* _WORK ORDER_
Return the following from the records below: each line, word for word, starting with the line that contains "- The core exists" and going on through the line that contains "From Stdlib Require Import Strings.Ascii", with nothing outside that range.

* _THE RECORDS_
-------------------------

(** * The expression evaluator of C-Calculator

    A shallow embedding of the evaluation core that the four front-ends of
    the repository share: the hand-written lexer, the recursive-descent
    parser that computes the value while it descends, and [evaluate].

    - [double] is IEEE-754 binary64: Rocq's primitive [float].  The C
      operators [+ - * /], unary minus and the comparisons [==], [<], [<=]
      are the primitive operations.
    - The functions of <math.h> and <stdlib.h> ([sin], [pow], [fmod],
      [atof], ...) live outside the repository: they are the interface
      [Libm].  The theorems hold for every implementation of it; the
      examples run on the one of [Reference].
    - The core exists in four copies that differ in the wording of their
      messages and in one rule ([parse_factor]); the copy is the [Dialect]. *)

From Stdlib Require Import Bool Arith ZArith Lia List.
From Stdlib Require Import Strings.Ascii Strings.String.
From Stdlib Require Import Floats.PrimFloat Floats.SpecFloat Floats.FloatOps.
Import ListNotations.

Open Scope string_scope.
Open Scope nat_scope.

(* ================================================================= *)
(** ** Characters and C strings *)

(** [<ctype.h>] in the "C" locale; no byte above 127 is in a class. *)
Definition isspace (c : ascii) : bool :=
  let n := nat_of_ascii c in (n =? 32) || ((9 <=? n) && (n <=? 13)).

Definition isdigit (c : ascii) : bool :=
  let n := nat_of_ascii c in (48 <=? n) && (n <=? 57).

-------------------------

* _RESPONSE AREA_
    - The core exists in four copies that differ in the wording of their
      messages and in one rule ([parse_factor]); the copy is the [Dialect]. *)

From Stdlib Require Import Bool Arith ZArith Lia List.
From Stdlib Require Import Strings.Ascii Strings.String.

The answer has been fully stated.